I would have not cared what other people think. And I mean that. You do you and don’t feel any guilt, shame, embarrassment or anything. If people think that you’re changing, good — you aren’t working as hard as you are to stay the same. In order to get what you’ve never had and always wanted, you must do things that you’ve never done.
I would have spent more time finding the perfect person to spend my life with rather than settling down right away. I would have focused first on what made me happy and second on how I could support them. There are so many people in this world and so much to experience, the time will come to settle down. Don’t go looking for it, just let it happen, be conscious as it is and understand that if your needs are not met, it is not the right person and move on. Listen to you gut, like I should have listened to mine.
I would have gone up to the girls who I thought were attractive at the bar, concert, restaurant, friends house, etc. I would have shot my shot and see what happens. If you’re intimidated by it, good — everyone else is too and if you go up and face your fear head on, you have a shot. If she is standoffish and gives you the cold shoulder, just say “Just wanted to let you know you have something in your teeth since none of your friends did…” and walk away. Always shoot your shot.
I would have faced all my fears immediately without hesitation. In order to gain confidence, you must face your fears and either win or learn from that experience. The only way you can fail is if you give up. If you always learn, grow and continue to take action, there’s no failing in life just learning.
I would have maintained a positive attitude even in the worst of situations. What I learned is that having a positive attitude or a negative attitude is a choice and you can choose how you react in every scenario. When you start realizing that other people have it way worse than you, the petty things that once got you upset, no longer will.

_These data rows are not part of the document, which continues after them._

(** ** The ring buffer

    An index outside the slice panics, and so does the remainder by the length
    of an empty slice: [n mod 0] is [n] here, which is outside an empty list. *)

Record ringbuffer (T : Type) : Type := {
  rb_contents : list T;
  rb_start : nat;
  rb_size : nat }.
Arguments rb_contents {_}.
Arguments rb_start {_}.
Arguments rb_size {_}.

Section RingBuffer.
  Context {T : Type}.
  Implicit Type rb : ringbuffer T.

Definition newRingBuffer (zero : T) (size : nat) : ringbuffer T :=
  {| rb_contents := replicate size zero; rb_start := 0; rb_size := 0 |}.

Definition rb_Len rb : nat := rb_size rb.

(** [rb.contents[i]]; [Ok None] is the pair of the zero value and false. *)
Definition rb_at rb (i : nat) : result (option T) :=
  match rb_contents rb !! i with Some x => Ok (Some x) | None => Panic end.

Definition rb_Get rb (idx : Z) : result (option T) :=
  if (idx <? 0) || (Z.of_nat (rb_size rb) <=? idx) then Ok None
  else rb_at rb ((rb_start rb + Z.to_nat idx) mod length (rb_contents rb)).

Definition rb_Start rb : result (option T) :=
  if (rb_size rb =? 0)%nat then Ok None else rb_at rb (rb_start rb).

Definition rb_End rb : result (option T) :=
  if (rb_size rb =? 0)%nat then Ok None
  else rb_at rb ((rb_start rb + rb_size rb + length (rb_contents rb) - 1)
                 mod length (rb_contents rb)).

Definition rb_Push rb (val : T) : result (ringbuffer T) :=
  let n := length (rb_contents rb) in
  let i := ((rb_start rb + rb_size rb) mod n)%nat in
  if (i <? n)%nat then
    let contents := <[i := val]> (rb_contents rb) in
    Ok (if (rb_size rb =? n)%nat then
          {| rb_contents := contents; rb_start := ((rb_start rb + 1) mod n)%nat;
             rb_size := rb_size rb |}
        else
          {| rb_contents := contents; rb_start := rb_start rb; rb_size := rb_size rb + 1 |})
  else Panic.

Definition rb_Pop rb : result (ringbuffer T * option T) :=
  let* e := rb_End rb in
  Ok (match e with
      | Some _ => {| rb_contents := rb_contents rb; rb_start := rb_start rb;
                     rb_size := rb_size rb - 1 |}
      | None => rb
      end, e).

Definition rb_Reset rb : ringbuffer T :=
  {| rb_contents := rb_contents rb; rb_start := 0; rb_size := 0 |}.

(** ** The ring buffer as a bounded list *)

(** [rb] of capacity [c] holds the list [l], oldest first. *)
Record holds (c : nat) rb (l : list T) : Prop := {
  h_cap : length (rb_contents rb) = c;
  h_start : (rb_start rb < c)%nat;
  h_size : rb_size rb = length l;
  h_bound : (length l <= c)%nat;
  h_at : forall i x, l !! i = Some x -> rb_contents rb !! ((rb_start rb + i) mod c)%nat = Some x }.

(** The newest [c] elements. *)
Definition newest (c : nat) (l : list T) : list T := drop (length l - c) l.

Lemma holds_new c zero : (0 < c)%nat -> holds c (newRingBuffer zero c) [].
Proof. intros Hc. constructor; simpl; rewrite ?length_replicate; [lia..|]. by intros i x. Qed.

Lemma holds_Get c rb l idx : holds c rb l ->
  rb_Get rb idx = Ok (if idx <? 0 then None else l !! Z.to_nat idx).
Proof.
  intros [Hc Hs Hn Hb Hat]. unfold rb_Get. rewrite Hn, Hc.
  destruct (Z.ltb_spec idx 0); [done|]. simpl.
  destruct (Z.leb_spec (Z.of_nat (length l)) idx).
  - by rewrite lookup_ge_None_2 by lia.
  - destruct (lookup_lt_is_Some_2 l (Z.to_nat idx)) as [x Hx]; [lia|].
    unfold rb_at. rewrite (Hat _ _ Hx). by rewrite Hx.
Qed.

Lemma holds_Start c rb l : holds c rb l -> rb_Start rb = Ok (head l).
Proof.
  intros [Hc Hs Hn Hb Hat]. unfold rb_Start. rewrite Hn. destruct l as [|x l]; [done|].
  simpl. unfold rb_at. specialize (Hat 0%nat x eq_refl).
  rewrite Nat.add_0_r, Nat.mod_small in Hat by done. by rewrite Hat.
Qed.

Lemma holds_End c rb l : holds c rb l -> rb_End rb = Ok (last l).
Proof.
  intros [Hc Hs Hn Hb Hat]. unfold rb_End. rewrite Hn, Hc. destruct l as [|x l] using rev_ind; [done|].
  rewrite length_app in *. simpl in *.
  rewrite (proj2 (Nat.eqb_neq _ _)) by lia. rewrite last_snoc. unfold rb_at.
  replace (rb_start rb + (length l + 1) + c - 1)%nat with (rb_start rb + length l + 1 * c)%nat by lia.
  rewrite Nat.Div0.mod_add. by rewrite (Hat (length l) x) by (rewrite lookup_app_r, Nat.sub_diag by done; done).
Qed.

Lemma holds_Reset c rb l : holds c rb l -> holds c (rb_Reset rb) [].
Proof. intros [Hc Hs Hn Hb Hat]. constructor; simpl; [done|lia..|]. by intros i x. Qed.

Lemma holds_Pop c rb l : holds c rb l ->
  exists rb', rb_Pop rb = Ok (rb', last l) /\ holds c rb' (take (length l - 1) l).
Proof.
  intros H. pose proof H as [Hc Hs Hn Hb Hat]. unfold rb_Pop. rewrite (holds_End c rb l H). simpl.
  destruct (last l) as [x|] eqn:El.
  - eexists. split; [done|]. constructor; simpl; [done|done| | |].
    + rewrite Hn, length_take. lia.
    + rewrite length_take. lia.
    + intros i y Hi. apply lookup_take_Some in Hi as [Hi _]. by apply Hat.
  - apply last_None in El as ->. eexists. split; [done|]. done.
Qed.

Lemma mod_inj (c s a b : nat) : (a <= b < a + c)%nat ->
  ((s + a) mod c = (s + b) mod c)%nat -> a = b.
Proof.
  intros [Hle Hlt] He.
  pose proof (Nat.div_mod_eq (s + a) c) as Ha. pose proof (Nat.div_mod_eq (s + b) c) as Hb.
  rewrite He in Ha.
  assert ((s + b) / c = (s + a) / c)%nat; [|nia].
  assert (c * ((s + b) / c) = c * ((s + a) / c) + (b - a))%nat by lia. nia.
Qed.

(** Writing the slot after the last element keeps the others. *)
Lemma slot_keeps c rb l x i y : holds c rb l -> (length l - i < c)%nat -> l !! i = Some y ->
  <[((rb_start rb + length l) mod c)%nat := x]> (rb_contents rb) !! ((rb_start rb + i) mod c)%nat
  = Some y.
Proof.
  intros [Hc Hs Hn Hb Hat] Hd Hy. rewrite list_lookup_insert_ne; [by apply Hat|].
  apply lookup_lt_Some in Hy. intros He. symmetry in He. apply mod_inj in He; lia.
Qed.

I would have made more time for family and done a better job listening. There are times in my life where I’ve over rotated. Whether that be with business, relationships, depression, drinking, socializing, etc. There are times where I put my family last because I knew they’d always be there for me — until the day comes when they aren’t because there no longer on this earth. I remember to this day that I borrowed a cooler from my Mimi and was supposed to bring it back on a certain day. I missed that day, not thinking much of it. Little did I know that 4 days later she would die and I’d never have the chance to see her ever again. I hate that fuckin cooler.

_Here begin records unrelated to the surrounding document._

(** In every reachable state the gossiper runs, and an inactive sequencer has
    no action scheduled. *)
Lemma seq_reachable_inv cfg d : seq_reachable cfg d -> seq_inv d.
Proof.
  induction 1 as [lis now act d evs r H|d op d' evs _ IH H].
  - unfold Sequencer_Init, forceStart in H. simpl in H.
    destruct act; [|injection H as <- <- <-; by constructor].
    destruct (SequencerStarted lis); simpl in H; injection H as <- <- <-; by constructor.
  - destruct op as [inp ev|lis now head|lis|v|mode]; simpl in H.
    + destruct (Sequencer_OnEvent inp d ev) as [[[d1 o1]|]|] eqn:E; simplify_eq; [|done].
      by eapply OnEvent_inv.
    + unfold Sequencer_Start in H. destruct (active d) eqn:Ea; [by injection H as <- <-|].
      do 2 (case_bool_decide as Hb; [by injection H as <- <-|clear Hb]).
      destruct IH as [Hg Hi].
      destruct (forceStart_spec lis now d Hg) as (d0 & r & E & H1 & H2 & H3 & _).
      rewrite E in H. simpl in H. injection H as <- <-.
      destruct r; (constructor; [done|]); simpl; rewrite ?H2, ?H3; auto; done.
    + injection H as <- <-. unfold Sequencer_Stop. destruct (active d) eqn:Ea; [|done]. simpl.
      destruct IH as [Hg Hi]. case_bool_decide; [by constructor|].
      destruct (SequencerStopped lis); by constructor.
    + injection H as <- <-. destruct IH. by constructor.
    + injection H as <- <-. destruct IH. by constructor.
Qed.

(** ** Properties *)

Lemma startBuilding_emits inp d d' evs a : startBuildingBlock inp d = Some (d', evs) ->
  Eng (BuildStartEvent a) ∈ evs ->
  latestHead d <> zeroL2BlockRef /\ Parent a = latestHead d
  /\ d' = with_latest (with_action d (nextAction d) false)
            {| Onto := latestHead d; Info := zeroPayloadInfo; Ref := zeroL2BlockRef |}
  /\ pa_NoTxPool (Attributes a)
     = no_tx_pool (seq_cfg d) (recoverMode d) (pa_Timestamp (Attributes a)) (sq_unix inp).
Proof.
  unfold startBuildingBlock. case_bool_decide; [intros [= <- <-] Ha; by apply list_elem_of_singleton in Ha|].
  case_bool_decide; [intros [= <- <-] Ha; by apply elem_of_nil in Ha|].
  destruct (PreparePayloadAttributes _ _ _ _ _) as [attrs|err|]; [| |done]; intros [= <- <-] Ha;
    apply list_elem_of_singleton in Ha.
  - injection Ha as ->. by split_and!.
  - injection Ha as Ha. unfold attributes_error_event in Ha. by repeat case_match.
Qed.

(** The event is none of those listed. *)
Ltac not_emitted H := repeat (apply elem_of_cons in H as [H|H]; [done|]); by apply elem_of_nil in H.

(** A block-building job is only started, in any reachable state, by a
    sequencer action while no job is open and no gossiped payload waits; it
    builds on the latest known head, leaves the transaction pool out in the
    activation block of Ecotone, Fjord, Isthmus and Interop, in recover mode
    and when the block lies in the future, and afterwards the job is
    remembered and no further action is scheduled, so the next action cannot
    start a second one. *)
Theorem BuildStart_only_when_idle cfg d inp ev d' evs a :
  seq_reachable cfg d -> Sequencer_OnEvent inp d ev = Some (Some (d', evs)) ->
  Eng (BuildStartEvent a) ∈ evs ->
  ev = SequencerActionEvent /\ latest d = zeroBuildingState
  /\ currentPayload (asyncGossip d) = None
  /\ latestHead d <> zeroL2BlockRef /\ Parent a = latestHead d
  /\ pa_NoTxPool (Attributes a)
     = no_tx_pool (seq_cfg d) (recoverMode d) (pa_Timestamp (Attributes a)) (sq_unix inp)
  /\ Onto (latest d') = latestHead d /\ NextAction d' = (nextAction d, false)
  /\ forall inp', Sequencer_OnEvent inp' d' SequencerActionEvent = Some (Some (d', [])).
Proof.
  intros Hr%seq_reachable_inv Hev Hin. pose proof (sv_gossip _ Hr) as Hg.
  pose proof (handleInvalid_inv (sq_now inp) d Hr) as (di & Hdi & _).
  assert (ev = SequencerActionEvent) as ->.
  { destruct ev as [ev| | | | | | | | | | | | | | | | | |  | | | | | ]; try done.
    exfalso. revert Hev. destruct ev; try done; cbn [Sequencer_OnEvent];
      unfold seq_onBuildStarted, seq_onSealError, seq_onPayloadInvalid, invalidated, seq_onReset,
        seq_onEngineTemporaryError, seq_onEngineResetConfirmed, seq_onBuildSealed,
        seq_onPayloadSuccess, seq_onForkchoiceUpdate, Gossip, gossip_Clear;
      rewrite ?(call_running (asyncGossip d)) by done;
      repeat case_match; rewrite ?Hdi; cbn [mbind option_bind]; intros [= <- <-];
      not_emitted Hin. }
  revert Hev. cbn [Sequencer_OnEvent]. unfold onSequencerAction, gossip_Get, getPayload.
  rewrite call_running by done. cbn [mbind option_bind].
  destruct (currentPayload (asyncGossip d)) as [p|] eqn:Ep.
  { cbn. intros [= <- <-]. by apply list_elem_of_singleton in Hin. }
  case_bool_decide; [intros [= <- <-]; by apply list_elem_of_singleton in Hin|].
  case_bool_decide as Hl; [|intros [= <- <-]; by apply elem_of_nil in Hin].
  intros [= Hb]. destruct (startBuilding_emits inp d d' evs a Hb Hin) as (H1 & H2 & -> & H4).
  split_and!; try done. intros inp'. simpl. rewrite call_running by done. cbn [mbind option_bind].
  rewrite Ep.
  rewrite bool_decide_eq_false_2; [done|]. intros [= E]. by apply H1.
Qed.

(** In every reachable state a sequencer that is not active has no action
    scheduled, and every event is handled without a panic and without waiting
    for a gossiper that does not run, if preparing attributes does not
    panic. *)
Theorem sequencer_invariant cfg d inp ev : seq_reachable cfg d ->
  (forall cfg head, PreparePayloadAttributes cfg (sq_l2 inp) (sq_up inp) (sq_clock inp) head <> Panic) ->
  (Active d = false -> (NextAction d).2 = false) /\ Sequencer_OnEvent inp d ev <> Some None.
Proof.
  intros Hr%seq_reachable_inv Hp. split; [apply Hr|]. pose proof (sv_gossip _ Hr) as Hg.
  pose proof (handleInvalid_inv (sq_now inp) d Hr) as (di & Hdi & _).
  destruct ev as [ev| | | | | | | | | | | | | | | | | |  | | | | | ]; try done.
  - destruct ev; try done; cbn [Sequencer_OnEvent];
      unfold seq_onBuildStarted, seq_onSealError, seq_onPayloadInvalid, invalidated, seq_onReset,
        seq_onEngineTemporaryError, seq_onEngineResetConfirmed, seq_onBuildSealed,
        seq_onPayloadSuccess, seq_onForkchoiceUpdate, Gossip, gossip_Clear;
      rewrite ?(call_running (asyncGossip d)) by done;
      repeat case_match; rewrite ?Hdi; done.
  - cbn [Sequencer_OnEvent]. unfold onSequencerAction, gossip_Get. rewrite call_running by done.
    cbn [mbind option_bind]. destruct (getPayload _); [done|].
    case_bool_decide; [done|]. case_bool_decide; [|done]. unfold startBuildingBlock.
    case_bool_decide; [done|]. case_bool_decide; [done|].
    specialize (Hp (seq_cfg d) (latestHead d)). by destruct (PreparePayloadAttributes _ _ _ _ _).
Qed.

(** An active sequencer on [head] with the building state [b] and the gossiped
    payload [p]; it is idle when it has neither. *)
Record seq_at (d : Sequencer) (head : L2BlockRef) (b : BuildingState)
    (p : option ExecutionPayloadEnvelope) : Prop := {
  at_gossip : asyncGossip d = {| running := true; currentPayload := p |};
  at_active : active d = true;
  at_latest : latest d = b;
  at_head : latestHead d = head;
  at_known : head <> zeroL2BlockRef }.

Definition seq_idle (d : Sequencer) (head : L2BlockRef) : Prop :=
  seq_at d head zeroBuildingState None.

(** What the gossiper keeps of an envelope it was told to gossip: the envelope,
    if the network took it. *)
Definition gossiped (inp : SeqInputs) (envelope : ExecutionPayloadEnvelope) : option ExecutionPayloadEnvelope :=
  match sq_publish inp envelope with None => Some envelope | Some _ => None end.

Definition job (head : L2BlockRef) (info : PayloadInfo) (ref : L2BlockRef) : BuildingState :=
  {| Onto := head; Info := info; Ref := ref |}.

Section Round.
  Context (inp : SeqInputs) (head ref : L2BlockRef) (info : PayloadInfo)
          (envelope : ExecutionPayloadEnvelope).
  Context (Hinfo : info <> zeroPayloadInfo).

Lemma round_start d attrs : seq_idle d head ->
  PreparePayloadAttributes (seq_cfg d) (sq_l2 inp) (sq_up inp) (sq_clock inp) head = Ok attrs ->
  exists d' a, seq_step d (SeqEvent inp SequencerActionEvent) = Some (d', [Eng (BuildStartEvent a)])
    /\ Parent a = head /\ seq_at d' head (job head zeroPayloadInfo zeroL2BlockRef) None.
Proof.
  intros [Hg Ha Hl Hh Hk] Hattrs. cbn [seq_step Sequencer_OnEvent].
  unfold onSequencerAction, gossip_Get, gossiper_call, getPayload, startBuildingBlock.
  rewrite Hg, Hl, Hh. cbn [running currentPayload mbind option_bind Info zeroBuildingState Onto].
  rewrite (bool_decide_eq_false_2 (zeroPayloadInfo <> _)) by (intros E; by apply E).
  rewrite bool_decide_eq_true_2 by done. rewrite (bool_decide_eq_false_2 (head = _)) by done.
  rewrite bool_decide_eq_false_2 by (intros E; by apply Hk). rewrite Hattrs.
  eexists _, _. split; [reflexivity|]. split; [done|]. by constructor.
Qed.

Lemma round_started d c : seq_at d head (job head zeroPayloadInfo zeroL2BlockRef) None ->
  exists d', seq_step d (SeqEvent inp (Eng (BuildStartedEvent info head c))) = Some (d', [])
    /\ seq_at d' head (job head info zeroL2BlockRef) None.
Proof.
  intros [Hg Ha Hl Hh Hk]. cbn [seq_step Sequencer_OnEvent]. unfold seq_onBuildStarted.
  rewrite Hl. rewrite bool_decide_eq_false_2 by (intros E; by apply E).
  eexists. split; [reflexivity|]. by constructor.
Qed.

Lemma round_seal d : seq_at d head (job head info zeroL2BlockRef) None ->
  exists d', seq_step d (SeqEvent inp SequencerActionEvent)
      = Some (d', [Eng (BuildSealEvent info true)])
    /\ seq_at d' head (job head info zeroL2BlockRef) None.
Proof.
  intros [Hg Ha Hl Hh Hk]. cbn [seq_step Sequencer_OnEvent].
  unfold onSequencerAction, gossip_Get, gossiper_call, getPayload. rewrite Hg, Hl.
  cbn [running currentPayload mbind option_bind Info job]. rewrite bool_decide_eq_true_2 by done.
  eexists. split; [reflexivity|]. by constructor.
Qed.

Lemma round_sealed d : seq_at d head (job head info zeroL2BlockRef) None ->
  exists d', seq_step d (SeqEvent inp (Eng (BuildSealedEvent true info envelope ref)))
      = Some (d', [Eng (PayloadProcessEvent true envelope ref)])
    /\ seq_at d' head (job head info ref) (gossiped inp envelope) /\ latestSealed d' = ref.
Proof.
  intros [Hg Ha Hl Hh Hk]. cbn [seq_step Sequencer_OnEvent]. unfold seq_onBuildSealed.
  rewrite Hl. rewrite bool_decide_eq_false_2 by (intros E; by apply E).
  unfold Gossip, gossiper_call, gossip, gossiped. rewrite Hg. cbn [running].
  destruct (sq_publish inp envelope); cbn [mbind option_bind];
    (eexists; split; [reflexivity|]; split; [|done]; constructor; try done; simpl; by rewrite Hl).
Qed.

Lemma round_success d c p : seq_at d head (job head info ref) p ->
  l2_Hash ref = ep_BlockHash (env_ExecutionPayload envelope) ->
  exists d', seq_step d (SeqEvent inp (Eng (PayloadSuccessEvent c envelope ref))) = Some (d', [])
    /\ seq_idle d' head /\ latestSealed d' = latestSealed d.
Proof.
  intros [Hg Ha Hl Hh Hk] Hhash. cbn [seq_step Sequencer_OnEvent]. unfold seq_onPayloadSuccess.
  rewrite Hl. cbn [Ref job].
  rewrite (bool_decide_eq_false_2 (l2_Hash ref <> _)), andb_false_r by (intros E; by apply E).
  unfold gossip_Clear, gossiper_call. rewrite Hg. cbn [running mbind option_bind].
  eexists. split; [reflexivity|]. split; [|done]. by constructor.
Qed.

I would have been more interested than interesting. What I mean by this is that I would have spent more time learning about others than putting the light on me. I would have spent more time helping others reach their full potential knowing that it would come full circle for me too. I would have done a better job being present in these situations and being an active listener rather than finding my way out of the conversation thinking, at the time, that it wasn’t benefiting me at all. I would have impacted so many more lives if I did this differently.
I would have fallen in love with the process of growing rather than being obsessed with the result. When you fall in love with the process and execute that process every day, you get to be happy every day. When you fall in love with the result and not the process, you’re miserable along the way and happy for a second when that result comes, if it comes. Have a persistent — without quit, consistent — every day, enjoyment of your true potential.
At the end of the day, you’re never going to have the perfect plan, the perfect life or the perfect situation but you can always practice perfect planning and execution. Focus on serving others, loving others, but first, love yourself. Secure your mask before helping others because if you can’t serve yourself, you have no chance of serving them.